Emalex Biosciences is closing in on the finish line for a novel Tourette syndrome therapy after revealing positive topline data from its phase 3 clinical trial late last month.
Often characterized by involuntary motor or vocal tics, Tourette syndrome typically appears in childhood and affects up to 450,000 Americans. While symptoms fade for some patients, the tics can persist into adulthood for others.
The current treatment landscape for Tourette is “limited,” according to Emalex CEO Eric Messner, with medication options falling into two categories: antipsychotics and alpha agonists. Treatments in both classes of drugs have been approved for decades, and alpha agonists are often being used off-label to treat Tourette syndrome, Messner said. But the drugs can also come with efficacy challenges and unpleasant side effects, leaving the Tourette community eager for new mechanisms of actions, Messner said.
If Emalex’s drug makes it to market, it will be the first new type of treatment for Tourette syndrome to win approval in 56 years, the company’s chief medical officer recently said.
A novel approach
Emalex’s lead drug candidate, ecopipam, blocks dopamine at the D1 receptor, rather than the D2 receptor alpha agonists currently target.
“It's the only D1 receptor antagonist in late stage development, and, to our knowledge, there are no other D1 antagonists approved for any indication anywhere in the world,” Messner said of ecopipam. “It does affect dopamine, but through a totally different mechanism than the D2 antagonists.”
Topline data from its phase 3 study of the drug among more than 200 children and adults found a “statistically significant benefit for ecopipam” in maintaining reductions in vocal and motor tics among children compared to placebo, Dr. Frederick Munschauer, Emalex’s chief medical officer, said in a statement.
The results were so positive Emalex is aiming to meet with the FDA later this year to discuss approval submission plans. Messner hopes ecopipam will be considered a first line treatment, “depending on what the FDA says,” he noted.
Emalex, which was born out of Paragon Bioscience, picked up ecopipam when the biopharma acquired Psyadon Pharmaceuticals in 2018. The company was on the hunt for “innovative products and categories with high unmet medical need,” Messner said. Since then, Emalex has advanced the drug with the help of a $250 million Series D funding round in 2022.
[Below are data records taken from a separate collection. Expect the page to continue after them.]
(** X4. The failures of [generate_study_plan].  It never raises
    [ZeroDivisionError]: the test for subjects comes first.  It raises
    only for [num_days > 0] on an object with subjects, and then only:
    [AttributeError] when [study_preferences] does not exist;
    [OverflowError] when the study duration divided by the number of
    subjects is beyond the floats, or when the day after one of the
    [num_days] days does not exist; [TypeError] when the study plan is not
    a dictionary; or what fails on a block, namely [AttributeError] for a
    missing [areas_to_focus] or [weaknesses], [IndexError] with no study
    method, [TypeError] for a score that is not a number, [KeyError] for a
    subject that lacks a focus area or a weakness. *)
Theorem generate_study_plan_failures start_date num_days st e st' :
  generate_study_plan start_date num_days st = (Raise e, st') ->
  subjects (self st) <> [] /\ (0 < num_days)%Z /\
  e <> ZeroDivisionError /\
  ((e = AttributeError "study_preferences" /\
    study_preferences (self st) = None) \/
   (e = OverflowError /\ quotient_overflows (self st)) \/
   block_failure (self st) (subjects (self st)) e \/
   (e = TypeError /\ is_dict (study_plan (self st)) = false) \/
   (e = OverflowError /\
    Date.add_days (Z.to_nat num_days) (start_of start_date st) = None)).
Proof.
  unfold generate_study_plan, bind, get_self.
  destruct (subjects (self st)) as [|subject rest] eqn:Hs; [discriminate|].
  assert (Hstart : (match start_date with
                    | Some d => ret d
                    | None => fun st0 => (Normal (today (world st0)), st0)
                    end) st = (Normal (start_of start_date st), st))
    by (destruct start_date; reflexivity).
  rewrite Hstart. intros H. split; [discriminate|]. split.
  - destruct (Z.to_nat num_days) eqn:En; [discriminate H | lia].
  - apply plan_days_failures in H; [|rewrite Hs; discriminate].
    rewrite Hs in H. split; [|exact H].
    unfold block_failure in H.
    destruct H as [[-> _]|[[-> _]|[H|[[-> _]|[-> _]]]]]; try discriminate.
    destruct H as [[-> _]|[[-> _]|[[-> _]|[[-> _]|[[-> _]|(? & -> & _)]]]]];
      discriminate.
Qed.

Lemma generate_study_plan_failures_witness :
  (exists st',
     generate_study_plan None 7
       (with_self (set_study_plan (VList []) (Sample.alice Sample.positive))
          (Sample.st Sample.positive)) = (Raise TypeError, st')) /\
  (exists st',
     generate_study_plan None 7 (mkstate Sample.frank Sample.earth) =
     (Raise OverflowError, st') /\
     Date.add_days 7 (today Sample.earth) <> None).
Proof.
  split.
  - destruct (generate_study_plan None 7
        (with_self (set_study_plan (VList []) (Sample.alice Sample.positive))
           (Sample.st Sample.positive))) as [r st'] eqn:E.
    assert (Hr : exists e, r = Raise e)
      by (vm_compute in E; injection E as <- _; eexists; reflexivity).
    destruct Hr as [e ->]. exists st'.
    destruct (generate_study_plan_failures _ _ _ E)
      as (_ & _ & _ & [[_ H]|[[_ (? & H & Ho)]|[H|[[-> _]|[_ H]]]]]);
      [discriminate H | | | reflexivity | discriminate H].
    + exfalso. injection H as <-. vm_compute in Ho. discriminate Ho.
    + exfalso. unfold block_failure, incomparable_score in H.
      destruct H as [[_ H]|[[_ H]|[[_ H]|[[_ (? & H & Hm)]|[[_ (? & ? & ? & H & _)]
                    |(s & _ & Hin & [(? & H & Hg)|(? & H & Hg)])]]]]];
        try discriminate H; injection H as <-; try discriminate Hm;
        simpl in Hin; destruct Hin as [<-|[<-|[]]]; discriminate Hg.
  - destruct (generate_study_plan None 7 (mkstate Sample.frank Sample.earth))
      as [r st'] eqn:E.
    assert (Hr : exists e, r = Raise e)
      by (vm_compute in E; injection E as <- _; eexists; reflexivity).
    destruct Hr as [e ->]. exists st'. split; [|discriminate].
    destruct (generate_study_plan_failures _ _ _ E)
      as (_ & _ & _ & [[_ H]|[[-> _]|[H|[[_ H]|[-> _]]]]]);
      [discriminate H | reflexivity | | discriminate H | reflexivity].
    exfalso. unfold block_failure, incomparable_score in H.
    destruct H as [[_ H]|[[_ H]|[[_ H]|[[_ (? & H & Hm)]|[[_ (? & ? & ? & H & _)]
                  |(s & _ & Hin & [(? & H & Hg)|(? & H & Hg)])]]]]];
      try discriminate H; injection H as <-; try discriminate Hm;
      simpl in Hin; destruct Hin as [<-|[<-|[]]]; discriminate Hg.
Defined.

(** ** The plan loop at its edges *)

Lemma start_date_run start_date st :
  (match start_date with
   | Some d => ret d
   | None => fun st0 => (Normal (today (world st0)), st0)
   end) st = (Normal (start_of start_date st), st).
Proof. destruct start_date; reflexivity. Qed.

Lemma generate_study_plan_run start_date num_days st :
  subjects (self st) <> [] ->
  generate_study_plan start_date num_days st =
  plan_days (Z.to_nat num_days) (start_of start_date st) st.
Proof.
  intros Hs. unfold generate_study_plan, bind, get_self.
  destruct (subjects (self st)); [congruence|].
  now rewrite start_date_run.
Qed.

(** X5. On an object whose study plan is not a dictionary (a file that
    holds a list, a number or a string loads as such),
    [generate_study_plan] raises [TypeError] at the first assignment: the
    first daily plan has been computed, one random number per subject is
    drawn, and the object is as before.  The profile is ready, so that
    the daily plan itself does not fail: its attributes exist, the study
    duration divides into a float, the scores are numbers. *)
Theorem generate_study_plan_needs_dict start_date num_days st :
  subjects (self st) <> [] -> ready (self st) ->
  is_dict (study_plan (self st)) = false -> (0 < num_days)%Z ->
  exists st',
    generate_study_plan start_date num_days st = (Raise TypeError, st') /\
    self st' = self st /\ files (world st') = files (world st) /\
    rng_pos (world st') =
      (rng_pos (world st) + List.length (subjects (self st)))%nat.
Proof.
  intros Hs Hr Hd Hn. rewrite generate_study_plan_run by assumption.
  destruct (Z.to_nat num_days) as [|n] eqn:En; [lia|].
  cbn [plan_days]. unfold bind at 1.
  destruct (generate_daily_plan_total (start_of start_date st) st Hs Hr)
    as (plan & st1 & Eg).
  rewrite Eg.
  pose proof (generate_daily_plan_same _ _ Eg) as [Es Ef].
  destruct (generate_daily_plan_world _ _ Eg) as (prefs & blocks & _ & _ & Hp & _).
  unfold bind at 1.
  pose proof (setitem_study_plan_run
                (Date.strftime_Ymd (start_of start_date st)) plan st1) as Hset.
  rewrite Es in Hset.
  destruct (study_plan (self st)); try discriminate Hd;
    rewrite Hset; exists st1; auto.
Qed.

Lemma generate_study_plan_needs_dict_witness :
  exists st',
    generate_study_plan None 7
      (with_self (set_study_plan (VList []) (Sample.alice Sample.positive))
         (Sample.st Sample.positive)) = (Raise TypeError, st') /\
    study_plan (self st') = VList [].
Proof.
  destruct (@generate_study_plan_needs_dict None 7
              (with_self (set_study_plan (VList []) (Sample.alice Sample.positive))
                 (Sample.st Sample.positive)))
    as (st' & E & Hs & _).
  - discriminate.
  - apply alice_ready. intros task label score H. discriminate H.
  - reflexivity.
  - lia.
  - exists st'. split; [exact E|]. rewrite Hs. reflexivity.
Defined.

Lemma days_from_succ_length n : forall d dn,
  Date.add_days n d = Some dn -> List.length (Date.days_from (S n) d) = S n.
Proof.
  induction n as [|n IH]; intros d dn H.
  - cbn. destruct (Date.add_one_day d); reflexivity.
  - cbn [Date.add_days] in H. cbn [Date.days_from].
    destruct (Date.add_one_day d) as [d1|] eqn:E; [|discriminate].
    cbn [List.length]. f_equal. rewrite <- (IH d1 dn H). reflexivity.
Qed.

(** The loop running into the end of the calendar: every day is stored,
    then the step past the last one raises. *)
Lemma plan_days_last_day n : forall d st d0 dl,
  subjects (self st) <> [] -> ready (self st) ->
  study_plan (self st) = VDict d0 ->
  Date.add_days n d = Some dl ->
  Date.add_one_day dl = Raise OverflowError ->
  exists entries st',
    plan_days (S n) d st = (Raise OverflowError, st') /\
    self st' = set_study_plan (VDict (Dict.update d0 entries)) (self st) /\
    Dict.keys entries = map Date.strftime_Ymd (Date.days_from (S n) d).
Proof.
  induction n as [|n IH]; intros d st d0 dl Hs Hr Hp Hd Hl.
  - injection Hd as ->. cbn [plan_days Date.days_from].
    destruct (generate_daily_plan_total dl st Hs Hr) as (plan & st1 & Eg).
    pose proof (generate_daily_plan_same _ _ Eg) as [Es Ef].
    unfold bind at 1. rewrite Eg. unfold bind at 1.
    pose proof (setitem_study_plan_run (Date.strftime_Ymd dl) plan st1) as Hset.
    rewrite Es, Hp in Hset. rewrite Hset. cbv beta iota.
    unfold bind at 1, lift. rewrite Hl.
    exists [(Date.strftime_Ymd dl, plan)]. eexists. split; [reflexivity|].
    split; reflexivity.
  - cbn [Date.add_days] in Hd.
    destruct (Date.add_one_day d) as [d1|] eqn:Ed; [|discriminate].
    change (plan_days (S (S n)) d)
      with (bind (generate_daily_plan d) (fun daily_plan =>
              bind (setitem_study_plan (Date.strftime_Ymd d) daily_plan)
                (fun _ => bind (lift (Date.add_one_day d))
                            (fun next => plan_days (S n) next)))).
    destruct (generate_daily_plan_total d st Hs Hr) as (plan & st1 & Eg).
    pose proof (generate_daily_plan_same _ _ Eg) as [Es Ef].
    unfold bind at 1. rewrite Eg. unfold bind at 1.
    pose proof (setitem_study_plan_run (Date.strftime_Ymd d) plan st1) as Hset.
    rewrite Es, Hp in Hset. rewrite Hset. cbv beta iota.
    unfold bind at 1, lift. rewrite Ed.
    set (st2 := mkstate _ (world st1)).
    destruct (IH d1 st2 (Dict.set (Date.strftime_Ymd d) plan d0) dl)
      as (entries & st' & Erun & Hself & Hk); trivial.
    exists ((Date.strftime_Ymd d, plan) :: entries), st'.
    split; [exact Erun|]. split; [rewrite Hself; reflexivity|].
    change (Date.days_from (S (S n)) d)
      with (d :: match Date.add_one_day d with
                 | Normal d' => Date.days_from (S n) d'
                 | Raise _ => []
                 end).
    rewrite Ed. cbn [map Dict.keys fst]. f_equal. exact Hk.
Qed.

(** X6. A plan that ends exactly on 9999-12-31, on a profile that is
    ready (its attributes exist, the study duration divides into a float,
    the scores are numbers).  All [num_days] days exist and all
    [num_days] daily plans are stored, under pairwise distinct keys; but
    the loop also steps past the last day, so the call raises
    [OverflowError] instead of returning. *)
Theorem generate_study_plan_until_last_day start_date num_days st d0 :
  subjects (self st) <> [] -> ready (self st) ->
  study_plan (self st) = VDict d0 ->
  Date.valid (start_of start_date st) -> (0 < num_days)%Z ->
  Date.add_days (Z.to_nat num_days - 1) (start_of start_date st) =
    Some last_day ->
  exists entries st',
    generate_study_plan start_date num_days st = (Raise OverflowError, st') /\
    study_plan (self st') = VDict (Dict.update d0 entries) /\
    Dict.keys entries =
      map Date.strftime_Ymd
        (Date.days_from (Z.to_nat num_days) (start_of start_date st)) /\
    List.length entries = Z.to_nat num_days /\
    NoDup (Dict.keys entries).
Proof.
  intros Hs Hr Hp Hv Hn Hd. rewrite generate_study_plan_run by assumption.
  destruct (Z.to_nat num_days) as [|n] eqn:En; [lia|].
  replace (S n - 1)%nat with n in Hd by lia.
  destruct (@plan_days_last_day n (start_of start_date st) st d0 last_day)
    as (entries & st' & E & Hself & Hk); trivial.
  exists entries, st'. split; [exact E|]. split; [rewrite Hself; reflexivity|].
  split; [exact Hk|]. split.
  - rewrite <- (days_from_succ_length _ _ Hd), <- (length_map Date.strftime_Ymd),
      <- Hk.
    unfold Dict.keys. now rewrite length_map.
  - rewrite Hk. now apply DateRangeFacts.days_from_keys_NoDup.
Qed.

Lemma generate_study_plan_until_last_day_witness :
  exists st',
    generate_study_plan (Some (Date.mkdate 9999 12 30)) 2
      (Sample.st Sample.positive) = (Raise OverflowError, st') /\
    plan_keys (study_plan (self st')) = ["9999-12-30"; "9999-12-31"].
Proof.
  destruct (@generate_study_plan_until_last_day (Some (Date.mkdate 9999 12 30)) 2
              (Sample.st Sample.positive) [])
    as (entries & st' & E & Hp & Hk & _).
  - discriminate.
  - apply alice_ready. intros task label score H. discriminate H.
  - reflexivity.
  - unfold Date.valid, Date.MINYEAR, Date.MAXYEAR. simpl.
    change (Date.days_in_month 9999 12) with 31%Z. lia.
  - lia.
  - reflexivity.
  - exists st'. split; [exact E|].
    vm_compute in E. injection E as <-. reflexivity.
Defined.

(** ** The shape of the stored plans *)

Lemma priority_of_level s subject task p :
  priority_of s subject task = Normal p -> priority_level p.
Proof.
  unfold priority_level.
  destruct (priority_of_cases s subject task)
    as [[_ Hc]|[_ [[_ Hc]|[Hc|Hc]]]]; rewrite Hc; try (intros [= <-]; auto).
  destruct (by_weakness_of_cases s subject task)
    as [B|[B|[[B _]|[B _]]]]; rewrite B; try discriminate;
    intros [= <-]; auto.
Qed.

Lemma generate_daily_plan_shaped d st plan st' :
  generate_daily_plan d st = (Normal plan, st') ->
  day_shaped (Date.strftime_Ymd d) plan.
Proof.
  intros H.
  apply generate_daily_plan_inv in H as (_ & _ & prefs & blocks & _ & _ & -> & F).
  exists blocks. do 2 eexists. split; [reflexivity|].
  eapply Forall2_Forall_r; [|exact F].
  intros subject b (? & ? & focus & method & priority & _ & _ & _ & _ & Hp & ->).
  do 4 eexists. split; [reflexivity|]. eapply priority_of_level; eauto.
Qed.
The company is among a handful investigating new Tourette syndrome drugs. SpiSparc, an Israel based pharma, is looking at a combination synthetic THC and endocannabinoid, while Noema Pharma is in phase 2 testing for a PDE10A inhibitor it picked up from Roche.
And there’s currently plenty of room in the market for a drug like ecopipam, Messner said..
“We think that ecopipam will fit in quite nicely to the treatment paradigm,” Messner said. “What we see in our phase 3 study is good efficacy that's both clinically meaningful and statistically significant. There are adverse events with any drug, but they're generally mild, and it's tolerable over the long term. We think that that's one of the benefits of this product — that patients are able to stay on it for the long term. That's one of the ways it will distinguish itself from the other products.”
The road to market
Emalex plans to apply for a pre-NDA meeting with the FDA, likely in the second quarter, and then for a new drug application toward the end of the year, "depending on the outcome of that meeting,” Messner said. If all goes well, Emalex could be looking at a subsequent launch in the second half of 2026.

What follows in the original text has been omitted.